Com o tema Enfrentamento Multidisciplinar do Comportamento Autodestrutivo em Crianças e Adolescentes, o programa da Vara Regional da Infância e Juventude (VRIJ) de Petrolina, no sertão do estado, é uma das cinco iniciativas do Tribunal de Justiça de Pernambuco (TJPE) que concorrem ao Innovare 2020. O principal objetivo do projeto é acompanhar jovens, e seus familiares, que venham a praticar atos como a automutilação e a autolesão, evitando até mesmo o suicídio.

Tudo começou em março de 2017, com alertas emitidos pela mídia nacional quanto à disseminação nas redes sociais do jogo virtual “Baleia Azul”, onde eram sugeridos às crianças e adolescentes desafios que levavam à prática de condutas autodestrutivas. No último estágio, as ações iam se agravando, podendo levar o participante ao suicídio. De acordo com o juiz da VRIJ de Petrolina e autor do projeto, Marcos Bacelar, o intuito foi primar pelo direito fundamental à vida e pelos cuidados preventivos em prol dos adolescentes. “Celebramos uma parceria com as secretarias Estadual e Municipal de Educação e também com a Secretaria de Ação Social aqui de Petrolina. Criamos questionários e distribuímos para os gestores e coordenadores das escolas públicas para assim conhecermos a realidade sobre essa questão do comportamento autodestrutivo nos adolescentes”, esclarece o magistrado.

 Segundo Marcos Bacelar, o trabalho conseguiu se efetivar como uma importante ferramenta de prevenção. “Em relação à evolução do programa nós tivemos resultados muito positivos, com medidas individualizadas para cada caso que monitoramos. Isso fez com que as demandas judiciais que chegavam na VRIJ, com a intervenção do Ministério Público e da Defensoria Pública, fossem extintas.

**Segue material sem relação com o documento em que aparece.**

(** The loop in order, with [n] keys left: every live connection is registered
    and has exactly the requests its flags say, and every request whose
    completion function would run is one of a live connection. [held] is the key
    of a request whose completion is being handled, which nobody uses. *)
Record loop_ok (held : option Z) (n : Z) (ms : gmap Z Member) (p : P) : Prop := {
  lo_keys : has_keys n p;
  lo_directed : directed p;
  lo_members : forall j m, ms !! j = Some m ->
    self_ m.1 = j /\ is_Some (states_ p !! j) /\ io_at n m.1 p;
  lo_owned : forall k x, requests p !! k = Some x -> is_Some (ms !! ctx_self x);
  lo_held : forall k, held = Some k -> k < next_key_ p /\ ops_ p !! k = None;
}.

(** The same, seen from the connection whose step it is. *)
Definition loop_inv (held : option Z) (n : Z) (w : W) : Prop :=
  peers (env w) !! self_ (conn w) = None /\ loop_ok held n (all_members w) (poller w).

Lemma io_at_inv n (w : W) : io_inv n w <-> io_at n (conn w) (poller w).
Proof. split; intros [? ? ? ? ?]; by split. Qed.
(* ===== verification/EventManager.v ===== *)
(** * Event loops

    Model of class [EventManager] (src/event_manager.h, src/event_manager.cc):
    the loop around the poller, its time tasks, its connections and the list of
    connections waiting for their destruction. The closures in the timer are
    names ([T] for tasks, [C] for the conditions of periodic tasks) whose code
    is given by [EmHandlers]; what one call of [Poller::Poll] does to the loop's
    state, completions and the user's callbacks included, is a function given
    with every round. The locks make each access to a table one step. *)

From stdpp Require Import prelude gmap list.
From S2P Require Import Prelude.
From S2P Require Import IoBuffer.
From S2P Require Import Timer.
From S2P Require Import Poller.
From S2P Require Import Connecting.

(** An eventfd: its counter and the answers of the two calls. *)
Definition kEventfdMax : Z := 2 ^ 64 - 2.

Definition eventfd_write (msg counter : Z) : Z :=
  if kEventfdMax <? counter + msg then counter else counter + msg.

Definition eventfd_read (counter : Z) : option Z * Z :=
  if counter =? 0 then (None, 0) else (Some counter, 0).

Record EventManager (T C E : Type) := mkEventManager {
  timer_ : Timer (Continue := C) (Task := option T);
  connection_map_ : gmap Z Connecting;
  closed_fds_ : gset Z;
  should_quit_ : bool;
  wake_up_counter : Z;
  active_events_ : list Z;
  destroyed_ : list Z;
  em_env : E;
}.
Arguments mkEventManager {_ _ _}.
Arguments timer_ {_ _ _}.
Arguments connection_map_ {_ _ _}.
Arguments closed_fds_ {_ _ _}.
Arguments should_quit_ {_ _ _}.
Arguments wake_up_counter {_ _ _}.
Arguments active_events_ {_ _ _}.
Arguments destroyed_ {_ _ _}.
Arguments em_env {_ _ _}.

(** The code behind closures, eventers and connections: a time task, the
    condition of a periodic one, [Eventer::Work] of an active eventer,
    [Connecting::ForceClose] of the connection with a descriptor. *)
Class EmHandlers (T C E : Type) := {
  run_task : T -> EventManager T C E -> result (EventManager T C E);
  run_continue : C -> EventManager T C E -> result (bool * EventManager T C E);
  work : Z -> timeval -> EventManager T C E -> result (EventManager T C E);
  force_close : Z -> EventManager T C E -> result (EventManager T C E);
}.

Section event_manager.
Context {T C E : Type} `{!EmHandlers T C E}.
Abbreviation EM := (EventManager T C E).
Abbreviation TP := (TimePoint C).

Definition set_timer (t : Timer) (em : EM) : EM :=
  mkEventManager t (connection_map_ em) (closed_fds_ em) (should_quit_ em) (wake_up_counter em)
    (active_events_ em) (destroyed_ em) (em_env em).
Definition set_map (cm : gmap Z Connecting) (em : EM) : EM :=
  mkEventManager (timer_ em) cm (closed_fds_ em) (should_quit_ em) (wake_up_counter em)
    (active_events_ em) (destroyed_ em) (em_env em).
Definition set_closed (cf : gset Z) (em : EM) : EM :=
  mkEventManager (timer_ em) (connection_map_ em) cf (should_quit_ em) (wake_up_counter em)
    (active_events_ em) (destroyed_ em) (em_env em).
Definition set_quit (q : bool) (em : EM) : EM :=
  mkEventManager (timer_ em) (connection_map_ em) (closed_fds_ em) q (wake_up_counter em)
    (active_events_ em) (destroyed_ em) (em_env em).
Definition set_wake (c : Z) (em : EM) : EM :=
  mkEventManager (timer_ em) (connection_map_ em) (closed_fds_ em) (should_quit_ em) c
    (active_events_ em) (destroyed_ em) (em_env em).
Definition set_active (l : list Z) (em : EM) : EM :=
  mkEventManager (timer_ em) (connection_map_ em) (closed_fds_ em) (should_quit_ em)
    (wake_up_counter em) l (destroyed_ em) (em_env em).
Definition destroy (fd : Z) (em : EM) : EM :=
  mkEventManager (timer_ em) (delete fd (connection_map_ em)) (closed_fds_ em) (should_quit_ em)
    (wake_up_counter em) (active_events_ em) (destroyed_ em ++ [fd]) (em_env em).

Definition EventManager_new (env : E) : EM := mkEventManager Timer_new ∅ ∅ false 0 [] [] env.

(** ** Waking up *)

Definition WakeUp (em : EM) : EM := set_wake (eventfd_write 1 (wake_up_counter em)) em.

(** The read callback of [wake_up_eventer_]: read until there is nothing. *)
Fixpoint drain_wake_up (fuel : nat) (em : EM) : EM :=
  match fuel with
  | O => em
  | S fuel' =>
      match eventfd_read (wake_up_counter em) with
      | (Some _, c) => drain_wake_up fuel' (set_wake c em)
      | (None, _) => em
      end
  end.

Definition Quit (em : EM) : EM := WakeUp (set_quit true em).

(** ** Connections *)

Definition InsertNewConnection (self socket_fd : Z) (em : EM) : EM :=
  set_map (<[socket_fd := Connecting_new self socket_fd]> (connection_map_ em)) em.

Definition GetEventerAmount (em : EM) : Z := u32 (Z.of_nat (size (connection_map_ em))).

Definition DeleteConnection (fd : Z) (em : EM) : EM := set_closed ({[fd]} ∪ closed_fds_ em) em.

(** ** Time tasks

    [tv] is the reading of the clock inside [GetMinTimeDuration], [tv'] the one
    inside the [TimePoint()] it is compared with. *)

Definition wake_if_first (tp : TP) (tv tv' : timeval) (em : EM) : EM :=
  if s32 (GetMillisecond tp - GetMillisecond (TimePoint_now (Continue := C) tv'))
     <=? GetMinTimeDuration tv (timer_ em)
  then WakeUp em else em.

Definition RunAt (time_point : TP) (task : option T) (tv tv' : timeval) (em : EM) : EM :=
  wake_if_first time_point tv tv' (set_timer (AddTimeTask time_point task (timer_ em)) em).

Definition RunAfter (delay_microseconds : Z) (task : option T) (tv0 tv tv' : timeval) (em : EM) : EM :=
  let tp := TimePoint_after tv0 delay_microseconds false in
  wake_if_first tp tv tv' (set_timer (AddTimeTask tp task (timer_ em)) em).

Definition RunEveryUntil (interval_microseconds : Z) (task : option T) (start_time_point : TP)
    (IsContinue : option C) (tv tv' : timeval) (em : EM) : EM :=
  let time_point := TimePoint_from interval_microseconds start_time_point true in
  let tmp_time_point := time_point in
  let time_point := match IsContinue with
                    | Some _ => SetTaskContinueCallback IsContinue time_point
                    | None => time_point
                    end in
  wake_if_first tmp_time_point tv tv' (set_timer (AddTimeTask time_point task (timer_ em)) em).

(** The default argument [TimePoint(TimePoint::FNow())]: [tv1] is the reading of
    [FNow], [tv2] the one inside the constructor, which takes a duration. *)
Definition default_start (tv1 tv2 : timeval) : TP := TimePoint_after tv2 (FNow tv1) false.

Definition RunSoon (task : option T) (tv : timeval) (em : EM) : EM :=
  WakeUp (set_timer (AddTimeTask (TimePoint_now tv) task (timer_ em)) em).

(** One expired task: run it, and register a periodic one for the next time. *)
Definition do_expired (return_time : TP) (tv : timeval) (x : TP * option T) (em : EM) : result EM :=
  let '(tp, cb) := x in
  em ← match cb with Some t => run_task t em | None => Ok em end;
  if negb (0 =? GetContext tp) then
    match GetTaskContinueCallback tp with
    | Some c =>
        '(go, em) ← run_continue c em;
        Ok (if (go : bool) then RunEveryUntil (GetContext tp) cb return_time (Some c) tv tv em else em)
    | None => Ok (RunEveryUntil (GetContext tp) cb return_time None tv tv em)
    end
  else Ok em.

Fixpoint do_all_expired (return_time : TP) (tv : timeval) (l : list (TP * option T)) (em : EM)
  : result EM :=
  match l with
  | [] => Ok em
  | x :: l => em ← do_expired return_time tv x em; do_all_expired return_time tv l em
  end.

Definition DoExpiredTimeTasks (return_time : TP) (tv : timeval) (em : EM) : result EM :=
  let '(expired, t) := GetExpiredTimeTasks tv (timer_ em) in
  do_all_expired return_time tv expired (set_timer t em).

(** ** The loop *)

Fixpoint work_all (evs : list Z) (tv : timeval) (em : EM) : result EM :=
  match evs with
  | [] => Ok em
  | ev :: evs => em ← work ev tv em; work_all evs tv em
  end.

Definition DoWithActiveTasks (tv : timeval) (em : EM) : result EM :=
  em ← work_all (active_events_ em) tv em; Ok (set_active [] em).

Definition kMaxPendingIoRetries : Z := 1000.
Definition kMaxPendingIoTimeoutMs : Z := 2000.

(** Requests are pending, and neither bound on waiting for them is reached. *)
Definition keeps_waiting (c : Connecting) : bool :=
  HasPendingIo c && (pending_io_retries_ c <? kMaxPendingIoRetries)
  && (pending_io_wait_ms_ c <? kMaxPendingIoTimeoutMs).

(** The body of the loop over [closed_fds_]. *)
Definition destroy_one (fd : Z) (acc : EM * gset Z) : EM * gset Z :=
  let '(em, remaining) := acc in
  match connection_map_ em !! fd with
  | Some c =>
      if IsDisconnected c then
        if keeps_waiting c
        then (set_map (<[fd := BumpPendingIoWait 1 c]> (connection_map_ em)) em, {[fd]} ∪ remaining)
        else (destroy fd em, remaining)
      else (em, remaining)
  | None => (em, remaining)
  end.

Definition DestroyClosedConnections (em : EM) : EM :=
  let '(em', remaining) := foldl (fun acc fd => destroy_one fd acc) (em, ∅) (elements (closed_fds_ em)) in
  set_closed remaining em'.

(** One round of the environment: the time before the polling, what [Poll] does,
    the time it returns, and the time when the expired tasks are collected and
    registered again (there the clock is read for each of them; one reading
    stands for all). *)
Record round := mkRound {
  before : timeval;
  poll : Z -> EM -> result EM;
  returned : timeval;
  now : timeval;
}.

Definition loop_body (r : round) (em : EM) : result EM :=
  em ← poll r (GetMinTimeDuration (before r) (timer_ em)) em;
  let return_time := TimePoint_now (returned r) in
  em ← DoWithActiveTasks (returned r) em;
  em ← DoExpiredTimeTasks return_time (now r) em;
  Ok (DestroyClosedConnections em).

(** The main loop over the rounds given: [inl] when they are used up. *)
Fixpoint main_loop (rounds : list round) (em : EM) : result (EM + EM * list round) :=
  if should_quit_ em then Ok (inr (em, rounds))
  else match rounds with
       | [] => Ok (inl em)
       | r :: rounds => em ← loop_body r em; main_loop rounds em
       end.

Fixpoint close_all (fds : list Z) (em : EM) : result EM :=
  match fds with
  | [] => Ok em
  | fd :: fds => em ← force_close fd em; close_all fds em
  end.

(** The second loop, which destroys the connections: [None] when the rounds are
    used up before. *)
Fixpoint drain_loop (rounds : list round) (em : EM) : result (option EM) :=
  if bool_decide (connection_map_ em = ∅) && bool_decide (closed_fds_ em = ∅) then Ok (Some em)
  else match rounds with
       | [] => Ok None
       | r :: rounds =>
           em ← poll r 1 em;
           em ← DoWithActiveTasks (now r) em;
           drain_loop rounds (DestroyClosedConnections em)
       end.

(** [Start]: [Some] of the final state when it returns within the rounds. *)
Definition Start (rounds : list round) (em : EM) : result (option EM) :=
  outcome ← main_loop rounds (set_quit false em);
  match outcome with
  | inl _ => Ok None
  | inr (em, rounds) =>
      em ← close_all (map_to_list (connection_map_ em)).*1 em;
      outcome ← drain_loop rounds em;
      Ok (match outcome with Some em => Some (set_map ∅ em) | None => None end)
  end.

End event_manager.
Fixpoint do_all_expired (return_time : TimePoint C) (tv : timeval) (l : list (TimePoint C * option T)) (s : S)
  : result S :=
  match l with
  | [] => Ok s
  | x :: l => s ← do_expired return_time tv x s; do_all_expired return_time tv l s
  end.

Definition DoExpiredTimeTasks (return_time : TimePoint C) (tv : timeval) (s : S) : result S :=
  let '(expired, t) := GetExpiredTimeTasks tv (EventManager.timer_ (manager s)) in
  do_all_expired return_time tv expired (upd_manager (EventManager.set_timer t) s).

(** A round of the main loop. *)
Definition loop_body (r : round) (s : S) : result S :=
  let s := remotely r s in
  '(_, s) ← Poll (GetMinTimeDuration (before r) (EventManager.timer_ (manager s)))
              (wait r) (peeks r) (started r) (clock r) s;
  s ← DoWithActiveTasks s;
  s ← DoExpiredTimeTasks (TimePoint_now (returned r)) (now r) s;
  Ok (DestroyClosedConnections s).

(** The main loop over the rounds given: [inl] when they are used up. *)
Fixpoint main_loop (rounds : list round) (s : S) : result (S + S * list round) :=
  if EventManager.should_quit_ (manager s) then Ok (inr (s, rounds))
  else match rounds with
       | [] => Ok (inl s)
       | r :: rounds => s ← loop_body r s; main_loop rounds s
       end.

(** The loop over [connections_to_close]; the order in which the table lists them
    is not specified, here it is that of [map_to_list]. *)
Fixpoint close_all (connections : list Z) (s : S) : result S :=
  match connections with
  | [] => Ok s
  | i :: connections =>
      match members (s_env s) !! i with
      | None => Fault OutOfBounds
      | Some m => w ← ForceClose (enter i m s); close_all connections (leave w s)
      end
  end.

(** A round of the loop that drains. *)
Definition drain_round (r : round) (s : S) : result S :=
  '(_, s) ← Poll 1 (wait r) (peeks r) (started r) (clock r) (remotely r s);
  s ← DoWithActiveTasks s;
  Ok (DestroyClosedConnections s).

(** [None] when the rounds are used up before. *)
Fixpoint drain_loop (rounds : list round) (s : S) : result (option S) :=
  if bool_decide (table s = ∅) && bool_decide (deletions (s_env s) = []) then Ok (Some s)
  else match rounds with
       | [] => Ok None
       | r :: rounds => s ← drain_round r s; drain_loop rounds s
       end.

(** [Start] after its main loop. *)
Definition Finish (rounds : list round) (s : S) : result (option S) :=
  s ← close_all (map_to_list (table s)).*2 s;
  o ← drain_loop rounds s;
  Ok (option_map (set_table ∅) o).

(** [EventManager::Start]: [Some] of the final state when it returns within the
    rounds. *)
Definition Start (rounds : list round) (s : S) : result (option S) :=
  o ← main_loop rounds (upd_manager (EventManager.set_quit false) s);
  match o with
  | inl _ => Ok None
  | inr (s, rounds) => Finish rounds s
  end.

(** ** All connections closed *)

(** The connections [D] exist; all but those in [L] are closed, and everyone was
    waited for [n] times at least. *)
Definition closing (D : gset Z) (L : list Z) (n : Z) (ms : gmap Z Member) (_ : list Z) (_ : Table U) : Prop :=
  D ⊆ dom ms /\
  forall j (m : Member), ms !! j = Some m ->
    self_ m.1 = j /\ n <= pending_io_retries_ m.1 /\ (j ∈ L \/ state_ m.1 = kDisconnected).

Abbreviation closing_at D L n := (at_member (closing D L n)).
Definition closing_sys (D : gset Z) (L : list Z) (n : Z) (s : S) : Prop :=
  closing D L n (members (s_env s)) (deletions (s_env s)) (loop_user (s_env s)).
(* ===== verification/Acceptor.v ===== *)
(** * Accepting connections

    Model of class [Acceptor] (src/acceptor.h, src/acceptor.cc) on top of
    [Poller]: listening, the accept request, its completions with the reserve
    descriptor for [EMFILE]. The new-connection callback is an arbitrary function
    on the whole state; which descriptors it was given and which ones were closed
    is recorded. *)

From stdpp Require Import prelude gmap list.
From S2P Require Import Prelude.
From S2P Require Import Poller.
From S2P Require Import PollerFacts.
From S2P Require NetAddress.
From S2P Require Sockets.

Definition kMaxEventAmount : Z := 600000.
Definition EMFILE : Z := 24.

(** [NewConnectionCallback_]: whether one is registered. *)
Record Acceptor := mkAcceptor {
  self_ : Z;
  accept_fd : Z;
  is_listening_ : bool;
  idle_fd_ : Z;
  NewConnectionCallback_ : bool;
}.

(** The contexts and the completion function of acceptors among those of the
    poller. *)
Class AcceptorSlots (Ctx Fn : Type) := {
  AcceptContext : Z -> Ctx;
  FnOnAcceptComplete : Fn;
}.

(** [handed] are the descriptors given to the callback with the addresses of
    their peers, [closed] the descriptors closed. *)
Record World (R Ctx Fn E : Type) := mkWorld {
  acceptor : Acceptor;
  poller : Poller R Ctx Fn;
  handed : list (Z * NetAddress.NetAddress);
  closed : list Z;
  env : E;
}.
Arguments mkWorld {_ _ _ _}.
Arguments acceptor {_ _ _ _}.
Arguments poller {_ _ _ _}.
Arguments handed {_ _ _ _}.
Arguments closed {_ _ _ _}.
Arguments env {_ _ _ _}.

(** The registered function. *)
Class AcceptorCallback (W : Type) := OnNewConnection : Z -> NetAddress.NetAddress -> W -> result W.

(** What ends with an accept completion: the completion, the thread's [errno], the
    answers of [accept] and [open] where the reserve descriptor is used, and what
    [getpeername] answers and writes. *)
Record arrival := mkArrival {
  a_cqe : cqe;
  a_errno : Z;
  a_accepted : Z;
  a_reopened : Z;
  a_ret : Z;
  a_name : list Byte.byte;
}.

Já que esses adolescentes estavam tendo acompanhamento familiar, psicológico e, em alguns casos até atendimento psiquiátrico”, pontua o magistrado.

O titular da Vara da Infância e Juventude de Petrolina explica que foi criado um protocolo em relação ao tema a partir da Orientação 01/2017, elaborada por ele e por toda a equipe técnica psicossocial que atua na Unidade com relação às abordagens desenvolvidas nas palestras. “Dessa forma nós obtivemos uma significativa redução na quantidade de jovens com esse tipo de conduta. Quando o programa iniciou, em 2017, detectamos 105 jovens. Em 2018 esse número caiu para 41 casos. E em 2019 foram registrados apenas 25 casos. Eu gostaria de frisar que em abril de 2019 foi publicada uma Lei Federal 13.819/2019 que instituiu uma política nacional de prevenção à automutilação e ao suicídio, o que veio confirmar todas as práticas preventivas que já fazíamos aqui em Petrolina desde 2017. Ou seja, o TJPE se antecipou à criação da Lei Federal”, explica.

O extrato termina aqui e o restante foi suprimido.